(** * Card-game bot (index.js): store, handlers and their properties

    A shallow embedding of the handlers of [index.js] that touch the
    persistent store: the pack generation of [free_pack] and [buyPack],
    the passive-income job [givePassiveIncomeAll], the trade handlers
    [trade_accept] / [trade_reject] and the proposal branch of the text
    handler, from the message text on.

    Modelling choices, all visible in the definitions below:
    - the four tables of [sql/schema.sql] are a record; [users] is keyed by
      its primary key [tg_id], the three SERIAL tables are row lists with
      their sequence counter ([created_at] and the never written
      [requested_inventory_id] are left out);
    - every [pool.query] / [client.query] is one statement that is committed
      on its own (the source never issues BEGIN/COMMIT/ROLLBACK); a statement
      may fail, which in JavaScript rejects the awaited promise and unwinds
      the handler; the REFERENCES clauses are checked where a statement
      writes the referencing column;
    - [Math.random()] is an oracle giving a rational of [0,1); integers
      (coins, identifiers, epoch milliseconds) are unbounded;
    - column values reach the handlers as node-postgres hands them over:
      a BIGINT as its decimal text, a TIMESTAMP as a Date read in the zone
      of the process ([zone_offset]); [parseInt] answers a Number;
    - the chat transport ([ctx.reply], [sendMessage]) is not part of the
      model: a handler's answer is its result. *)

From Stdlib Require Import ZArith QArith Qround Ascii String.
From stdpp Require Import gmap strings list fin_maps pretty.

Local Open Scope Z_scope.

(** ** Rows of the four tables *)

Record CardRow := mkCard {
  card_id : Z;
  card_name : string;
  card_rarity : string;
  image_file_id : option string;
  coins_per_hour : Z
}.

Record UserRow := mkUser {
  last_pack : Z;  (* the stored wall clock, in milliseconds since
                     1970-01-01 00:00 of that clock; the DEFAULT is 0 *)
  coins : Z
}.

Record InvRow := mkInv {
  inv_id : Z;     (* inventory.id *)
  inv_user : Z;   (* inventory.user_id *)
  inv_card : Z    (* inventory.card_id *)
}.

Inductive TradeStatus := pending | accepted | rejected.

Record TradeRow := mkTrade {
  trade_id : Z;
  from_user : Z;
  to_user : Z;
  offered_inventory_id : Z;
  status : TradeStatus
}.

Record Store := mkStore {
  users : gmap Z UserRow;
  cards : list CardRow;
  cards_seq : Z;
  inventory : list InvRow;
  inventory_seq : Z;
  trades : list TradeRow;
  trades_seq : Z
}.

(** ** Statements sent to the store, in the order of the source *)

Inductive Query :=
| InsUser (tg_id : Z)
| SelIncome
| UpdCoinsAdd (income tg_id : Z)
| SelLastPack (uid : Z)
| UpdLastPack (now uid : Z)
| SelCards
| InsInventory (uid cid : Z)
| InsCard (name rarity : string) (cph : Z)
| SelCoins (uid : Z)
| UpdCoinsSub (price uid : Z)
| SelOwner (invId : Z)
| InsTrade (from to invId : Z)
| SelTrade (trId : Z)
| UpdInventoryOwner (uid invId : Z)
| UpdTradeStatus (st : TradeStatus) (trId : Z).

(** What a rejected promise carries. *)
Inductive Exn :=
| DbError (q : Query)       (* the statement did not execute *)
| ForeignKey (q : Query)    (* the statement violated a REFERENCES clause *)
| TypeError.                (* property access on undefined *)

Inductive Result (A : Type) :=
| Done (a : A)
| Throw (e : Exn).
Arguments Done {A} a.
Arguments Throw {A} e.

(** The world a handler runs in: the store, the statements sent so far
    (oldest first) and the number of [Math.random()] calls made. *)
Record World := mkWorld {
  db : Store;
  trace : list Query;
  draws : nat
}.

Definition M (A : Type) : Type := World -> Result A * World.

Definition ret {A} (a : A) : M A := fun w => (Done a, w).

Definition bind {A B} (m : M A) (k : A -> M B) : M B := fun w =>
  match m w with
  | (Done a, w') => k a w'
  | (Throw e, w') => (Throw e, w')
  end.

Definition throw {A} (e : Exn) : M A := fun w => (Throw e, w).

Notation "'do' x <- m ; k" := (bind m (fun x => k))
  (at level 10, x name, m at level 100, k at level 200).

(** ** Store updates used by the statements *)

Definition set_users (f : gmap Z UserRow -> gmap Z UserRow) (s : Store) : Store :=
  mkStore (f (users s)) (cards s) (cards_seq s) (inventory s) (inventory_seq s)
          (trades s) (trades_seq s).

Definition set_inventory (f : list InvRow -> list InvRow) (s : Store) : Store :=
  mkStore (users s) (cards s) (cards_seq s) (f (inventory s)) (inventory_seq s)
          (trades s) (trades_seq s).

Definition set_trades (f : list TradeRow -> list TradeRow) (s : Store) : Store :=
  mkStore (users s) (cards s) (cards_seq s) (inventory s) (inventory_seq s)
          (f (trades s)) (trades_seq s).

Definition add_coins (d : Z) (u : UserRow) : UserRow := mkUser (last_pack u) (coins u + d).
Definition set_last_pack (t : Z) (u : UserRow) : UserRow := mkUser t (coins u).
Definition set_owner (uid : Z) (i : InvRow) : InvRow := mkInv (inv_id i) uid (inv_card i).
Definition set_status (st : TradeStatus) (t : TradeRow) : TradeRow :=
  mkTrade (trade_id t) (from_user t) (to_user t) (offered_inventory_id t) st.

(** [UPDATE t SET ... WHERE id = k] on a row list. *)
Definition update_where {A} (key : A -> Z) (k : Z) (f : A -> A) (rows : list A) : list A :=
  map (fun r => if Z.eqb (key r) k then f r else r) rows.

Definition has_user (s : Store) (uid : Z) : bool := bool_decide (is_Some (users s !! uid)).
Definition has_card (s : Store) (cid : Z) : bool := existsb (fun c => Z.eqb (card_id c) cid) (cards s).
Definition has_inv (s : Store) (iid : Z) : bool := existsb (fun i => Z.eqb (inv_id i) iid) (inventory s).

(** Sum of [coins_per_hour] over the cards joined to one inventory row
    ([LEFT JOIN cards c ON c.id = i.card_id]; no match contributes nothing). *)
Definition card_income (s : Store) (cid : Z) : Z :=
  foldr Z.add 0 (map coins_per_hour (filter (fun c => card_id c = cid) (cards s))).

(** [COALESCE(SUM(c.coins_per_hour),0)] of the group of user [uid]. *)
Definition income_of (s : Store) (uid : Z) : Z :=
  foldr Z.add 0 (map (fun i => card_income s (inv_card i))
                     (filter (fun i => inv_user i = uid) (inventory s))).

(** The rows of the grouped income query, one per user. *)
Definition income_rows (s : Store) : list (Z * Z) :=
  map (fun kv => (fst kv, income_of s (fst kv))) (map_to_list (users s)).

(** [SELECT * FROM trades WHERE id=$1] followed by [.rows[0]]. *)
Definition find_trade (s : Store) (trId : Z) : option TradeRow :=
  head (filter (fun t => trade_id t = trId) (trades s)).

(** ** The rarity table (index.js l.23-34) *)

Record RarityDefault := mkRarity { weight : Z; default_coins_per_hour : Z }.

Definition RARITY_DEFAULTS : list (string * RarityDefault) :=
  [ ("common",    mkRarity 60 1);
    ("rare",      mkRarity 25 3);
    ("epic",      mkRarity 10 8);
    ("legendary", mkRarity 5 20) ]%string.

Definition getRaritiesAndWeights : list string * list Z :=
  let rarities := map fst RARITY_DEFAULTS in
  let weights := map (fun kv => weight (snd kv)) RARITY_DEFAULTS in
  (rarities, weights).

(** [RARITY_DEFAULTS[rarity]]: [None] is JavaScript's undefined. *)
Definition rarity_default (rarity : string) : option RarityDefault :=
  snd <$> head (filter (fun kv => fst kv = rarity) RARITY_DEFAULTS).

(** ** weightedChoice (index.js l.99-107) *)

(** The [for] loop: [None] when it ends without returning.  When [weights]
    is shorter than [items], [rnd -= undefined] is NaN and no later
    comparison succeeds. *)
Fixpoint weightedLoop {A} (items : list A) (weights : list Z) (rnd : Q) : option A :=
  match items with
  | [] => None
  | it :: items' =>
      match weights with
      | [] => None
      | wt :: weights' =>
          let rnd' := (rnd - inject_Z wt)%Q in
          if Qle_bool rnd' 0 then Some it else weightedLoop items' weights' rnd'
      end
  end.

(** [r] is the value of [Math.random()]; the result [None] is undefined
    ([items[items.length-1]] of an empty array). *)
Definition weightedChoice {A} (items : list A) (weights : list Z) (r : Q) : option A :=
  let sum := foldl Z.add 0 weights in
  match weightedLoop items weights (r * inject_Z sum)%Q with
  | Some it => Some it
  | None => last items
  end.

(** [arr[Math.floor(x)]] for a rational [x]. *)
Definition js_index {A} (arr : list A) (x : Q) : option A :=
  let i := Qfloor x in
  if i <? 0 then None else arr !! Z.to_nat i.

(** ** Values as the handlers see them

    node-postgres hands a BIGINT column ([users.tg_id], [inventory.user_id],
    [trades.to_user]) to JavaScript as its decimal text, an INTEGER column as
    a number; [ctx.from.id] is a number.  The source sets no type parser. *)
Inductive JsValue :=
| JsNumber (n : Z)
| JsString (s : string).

- [Task objective]: The entries above hold the needed span. Transcribe exactly the lines from the one with "Modelling choices, all" to the one with "writes the referencing column;", both included.

- [Solved exercise]:
    Modelling choices, all visible in the definitions below:
    - the four tables of [sql/schema.sql] are a record; [users] is keyed by
      its primary key [tg_id], the three SERIAL tables are row lists with
      their sequence counter ([created_at] and the never written
      [requested_inventory_id] are left out);
    - every [pool.query] / [client.query] is one statement that is committed
      on its own (the source never issues BEGIN/COMMIT/ROLLBACK); a statement
      may fail, which in JavaScript rejects the awaited promise and unwinds
      the handler; the REFERENCES clauses are checked where a statement
      writes the referencing column;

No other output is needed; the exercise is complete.